GARY PEARCE: Can Democrats remove the 'defund the police' albatross?
Tuesday, Aug. 17, 2021 -- Eric Adams, the Democrats nominee for New York City mayor, shows you can be tough on crime - and tough on police racism and misconduct. Democrats will need to be both in 2022 and 2024.
Posted — UpdatedCrime issues have bedeviled Democrats for decades. Every time they get painted as soft on crime, they lose elections.
In 1968, it was “law and order” campaigns by George Wallace and Richard Nixon. In 1988, it was the Willie Horton ad that George H.W. Bush and Lee Atwater used against Michael Dukakis. In 2020, it was “Defund the Police,” which some Democrats say kept them from winning a majority in the North Carolina House or Senate.
Beasley’s campaign made clear that she doesn’t support defunding the police.
Democrats don’t have to fall into this trap.
President Biden didn’t. In 2016, he made a point of opposing defunding police. He also had a record of supporting anti-crime bills in the Senate.

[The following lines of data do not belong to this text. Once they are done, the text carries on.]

Definition printstring (s : list Z) : M cst unit := o ← lift "printstring" (cstr s); puts o.
Definition printint (xx base : Z) (sign : bool) : M cst unit :=
  o ← lift "printint: buf" (int_chars kdigits xx base sign); puts o.
Definition printptr (x : Z) : M cst unit := puts (ptr_chars kdigits (u64 x)).

(** What a conversion prints, with the arguments it leaves. *)
Definition printf_conv (c : Z) (ap : list vararg) : M cst (list vararg) :=
  if c =? 100 then
    '(z, ap) ← lift "va_arg" (va_int ap); _ ← printint z 10 true; mret ap
  else if c =? 120 then
    '(z, ap) ← lift "va_arg" (va_int ap); _ ← printint z 16 true; mret ap
  else if c =? 112 then
    '(z, ap) ← lift "va_arg" (va_int ap); _ ← printptr z; mret ap
  else if c =? 115 then
    '(s, ap) ← lift "va_arg" (va_str ap); _ ← puts s; mret ap
  else if c =? 37 then _ ← consputc 37; mret ap
  else _ ← consputc 37; _ ← consputc c; mret ap.
(* ===== verification/File.v ===== *)
(** Open files: kernel/file.c, and [pipealloc] of kernel/pipe.c.

    [kern] is the state of the kernel from here on: the layers below side by
    side, the table of open files, the device table and the pipes, each kept
    under the address of the page it was allocated in.  A file is its index in
    [ftable.file].  A [struct] copied out to the user is laid out as the
    compiler lays it out; the bytes of a variable that nobody writes are what
    the stack held, a parameter. *)

From S2P Require Import Prelude Mem Strings Digits Locks Kalloc Vm PageTable VmProps ProcState Vma Proc ProcFacts Sleeplock Bio Circ UserMem Pipe FatName Fat FatDir Console.

Definition NFILE : nat := 100.
Definition NDEV : nat := 10.
Definition CONSOLE : Z := 1.
Definition SEEK_SET : Z := 0.
Definition SEEK_CUR : Z := 1.
Definition SEEK_END : Z := 2.
Definition EMFILE : Z := 24.

Inductive ftype := FD_NONE | FD_PIPE | FD_ENTRY | FD_DEVICE | FD_SOCK | FD_NULL.
#[export] Instance ftype_eq_dec : EqDecision ftype.
Proof. solve_decision. Defined.

Record file := File {
  f_type : ftype;
  f_ref : Z;   (** reference count *)
  f_readable : Z;
  f_writable : Z;
  f_pipe : Z;   (** address of the pipe *)
  f_ep : option nat;   (** the directory entry *)
  f_off : Z;
  f_major : Z;
  f_sock : Z;
  f_socket_type : Z;
  f_t0_sec : Z;
  f_t0_nsec : Z;
  f_t1_sec : Z;
  f_t1_nsec : Z;
  f_socketnum : Z
}.
(** The first [n] bytes of an object. *)
Definition first_bytes (l : list Z) (n : Z) : option (list Z) :=
  if (0 <=? n) && (n <=? Z.of_nat (length l)) then Some (take (Z.to_nat n) l) else None.
Definition sys_readlinkat : M kern Z :=
  p ← kcur;
  _ ← say "arrive a" [];
  a ← argfd 0 true;
  let dirfd := default 0 (fa_fd a) in
  if (fa_ret a <? 0) && negb (dirfd =? AT_FDCWD) && negb (buf_junk 0 =? 47) then mret IERR
  else
    _ ← say "arrive b" [];
    o ← argstr 1 FAT32_MAX_PATH FAT32_MAX_PATH;
    match o with
    | None => mret IERR
    | Some path =>
        addr2 ← argaddr 2; bufsiz ← argint 3;
        _ ← say "arrive c" [];
        len ← lift "strlen" (strlen path);
        let copy_size := if bufsiz <? len then bufsiz else len in
        name ← mine p_name_l;
        _ ← say "readlinkat fd:%d path: %s proc name :%s" [VInt dirfd; VStr (Some path); VStr (Some name)];
        self ← path_is path "/proc/self/exe" 14;
        _ ← (if self : bool then
               _ ← zoom kn_p_l (either_copyout 1 addr2 [47]);
               bs ← lift "myproc()->name" (first_bytes name (copy_size - 1));
               zoom kn_p_l (either_copyout 1 (u64 (addr2 + 1)) bs)
             else
               bs ← lift "path" (first_bytes path copy_size);
               copyout_val addr2 bs);
        mret (u64 copy_size)
    end.

Definition junk_at (off n : nat) : list Z := map buf_junk (seq off n).
(** [struct statfs]: 120 bytes; the type and the identifier are set for two
    paths only, [f_ffree] and [f_spare] never. *)
Definition statfs_bytes (kind : option (Z * Z)) : list Z :=
  match kind with Some (magic, _) => le_bytes 8 magic | None => junk_at 0 8 end
  ++ le_bytes 8 512 ++ le_bytes 8 4 ++ le_bytes 8 4 ++ le_bytes 8 4 ++ le_bytes 8 4 ++ junk_at 48 8
  ++ match kind with Some (_, id) => le_bytes 4 0 ++ le_bytes 4 id | None => junk_at 56 8 end
  ++ le_bytes 8 64 ++ le_bytes 8 32 ++ le_bytes 8 0 ++ junk_at 88 32.
Definition sys_statfs : M kern Z :=
  o ← argstr 0 FAT32_MAX_PATH FAT32_MAX_PATH;
  match o with
  | None => mret IERR
  | Some path =>
      addr ← argaddr 1;
      b1 ← path_is path "/proc" 5;
      b2 ← (if b1 : bool then mret false else path_is path "tmp" 3);
      r ← zoom kn_p_l (either_copyout 1 addr
            (statfs_bytes (if b1 : bool then Some (PROC_SUPER_MAGIC, 1)
                           else if b2 : bool then Some (TMPFS_MAGIC, 2) else None)));
      mret (if r <? 0 then IERR else 0)
  end.

(** Nothing calls it; [flags] is what its variable held. *)
Definition creat_file (flags : Z) : M kern Z :=
  let path := literal "/test.txt" in
  a ← argfd 0 true;
  let flags := Z.lor flags O_RDWR in
  dp ← openat_dir (fa_file a);
  ep ← openat_entry special_names dp path flags;
  match ep with
  | None => mret IERR
  | Some _ => openat_file false dp ep path flags
  end.

(** A page full of zeros; a null page is written through. *)
Definition zero_page : M kern Z :=
  pg ← zoom kn_p_l (kmem kalloc);
  _ ← zoom kn_p_l (kmem (nonnull pg));
  _ ← md (kn_p_l ⊚ mem_l) (fun m => memset m pg 0 PGSIZE);
  mret pg.
(** [pbuf[i]] *)
Definition pbuf_at (pbuf i : Z) : M kern Z := zoom kn_p_l (kmem (load (pbuf + 8 * i))).
Definition free_page (pa : Z) : M kern unit := zoom kn_p_l (kmem (kfree kernel_end pa)).

(** The pages of [sys_copy_file_range]. *)
Definition range_bufs (pagenum : Z) : M kern Z :=
  pbuf ← zero_page;
  _ ← for_each (seqZ 0 pagenum) (fun i =>
        pg ← zero_page; zoom kn_p_l (kmem (store (pbuf + 8 * i) pg)));
  mret pbuf.
Definition range_in (fin : nat) (pbuf pagenum lastlen len : Z) : M kern unit :=
  x ← rd (fl fin);
  _ ← for_each (seqZ 0 (pagenum - 1)) (fun i =>
        b ← pbuf_at pbuf i;
        _ ← entry_read fuel (f_ep x) 0 b (u32 (f_off x + i * PGSIZE)) PGSIZE;
        mret tt);
  b ← pbuf_at pbuf (pagenum - 1);
  _ ← entry_read fuel (f_ep x) 0 b (u32 (f_off x + (pagenum - 1) * PGSIZE)) (u32 lastlen);
  md (fl fin ⊚ f_off_l) (fun o => u32 (o + len)).
Definition range_out (fout : nat) (pbuf pagenum lastlen len : Z) : M kern unit :=
  _ ← say "off_out == null" [];
  x ← rd (fl fout);
  e ← lift "fp_out->ep" (f_ep x);
  size ← rd (kfs ⊚ (ent e ⊚ d_file_size_l));
  _ ← when (size <? f_off x)
        (buf ← zero_page;
         _ ← entry_write fuel (f_ep x) 0 buf size (u32 (f_off x - size));
         free_page buf);
  _ ← when (0 <? len)
        (_ ← for_each (seqZ 0 (pagenum - 1)) (fun i =>
               b ← pbuf_at pbuf i;
               _ ← entry_write fuel (f_ep x) 0 b (u32 (f_off x + i * PGSIZE)) PGSIZE;
               mret tt);
         b ← pbuf_at pbuf (pagenum - 1);
         _ ← for_each (seqZ 0 PGSIZE) (fun i =>
               m ← rd (kn_p_l ⊚ mem_l);
               zoom kcn (printf lsr fuel (Some (literal "%d ")) [VInt (s8 (rd8 m (b + i)))]));
         _ ← say "ewrite lastlen %d" [VInt lastlen];
         _ ← entry_write fuel (f_ep x) 0 b (u32 (f_off x + (pagenum - 1) * PGSIZE)) (u32 lastlen);
         size ← rd (kfs ⊚ (ent e ⊚ d_file_size_l));
         say "file?_size:%d" [VInt size]);
  md (fl fout ⊚ f_off_l) (fun o => u32 (o + len)).
(** The second offset is fetched over the first; [off_out] stays null. *)
Definition sys_copy_file_range : M kern Z :=
  _ ← say "enter here!" [];
  i ← argfd 0 true;
  if fa_ret i <? 0 then mret IERR
  else
    o ← argfd 2 true;
    if fa_ret o <? 0 then mret IERR
    else
      off_in ← argaddr 3;
      n ← argint 4;
      let len := u64 (len_junk * 2 ^ 32 + u32 n) in
      fin ← lift "fp_in" (fa_file i);
      fout ← lift "fp_out" (fa_file o);
      if len =? 0 then mret 0
      else
        let pagenum := s32 (if len mod PGSIZE =? 0 then len / PGSIZE else len / PGSIZE + 1) in
        let lastlen := u64 (len - PGSIZE * (pagenum - 1)) in
        _ ← say "pagenum:%d" [VInt pagenum];
        pbuf ← range_bufs pagenum;
        _ ← say "len %d" [VInt len];
        xi ← rd (fl fin);
        _ ← say "eread off %d" [VInt (f_off xi)];
        _ ← when (off_in =? 0) (range_in fin pbuf pagenum lastlen len);
        _ ← range_out fout pbuf pagenum lastlen len;
        _ ← for_each (seqZ 0 pagenum) (fun i => b ← pbuf_at pbuf i; free_page b);
        _ ← free_page pbuf;
        mret len.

One key to former Gov. Jim Hunt’s victories in 1976, 1980, 1992 and 1996 was that he took strong stands on fighting crime. Governors Mike Easley and Roy Cooper earned crime-fighting credentials as state attorneys Ggneral. Easley had been a prosecutor and district attorney. A drug kingpin once threatened to kill him.
Bill Clinton ran in 1992 as a “new kind of Democrat” – meaning, in part, not soft on crime like the hapless Dukakis. In 1994, President Clinton supported a tough law that was blamed for causing mass incarceration.
In 2020, Donald Trump falsely claimed Biden used the term. He also falsely claimed Biden supported defunding police. Trump, in effect, attacked Biden as too tough on crime and too soft on crime. That didn’t add up.
There is a tension here: balancing legitimate concerns about crime with legitimate concerns about police conduct.
Adams, who is Black, grew up in poverty. He says he was beaten by police officers before he joined the force. The Times said:
“He spent years drawing attention for challenging police misconduct, only to emerge as the most public safety-minded candidate in this year’s mayoral primary. His striking trajectory and promises to combat inequality helped him connect with a broad swath of Black and Latino voters and with some white working-class New Yorkers.”
Adams shows you can be tough on crime – and tough on police racism and misconduct. Democrats will need to be both in 2022 and 2024.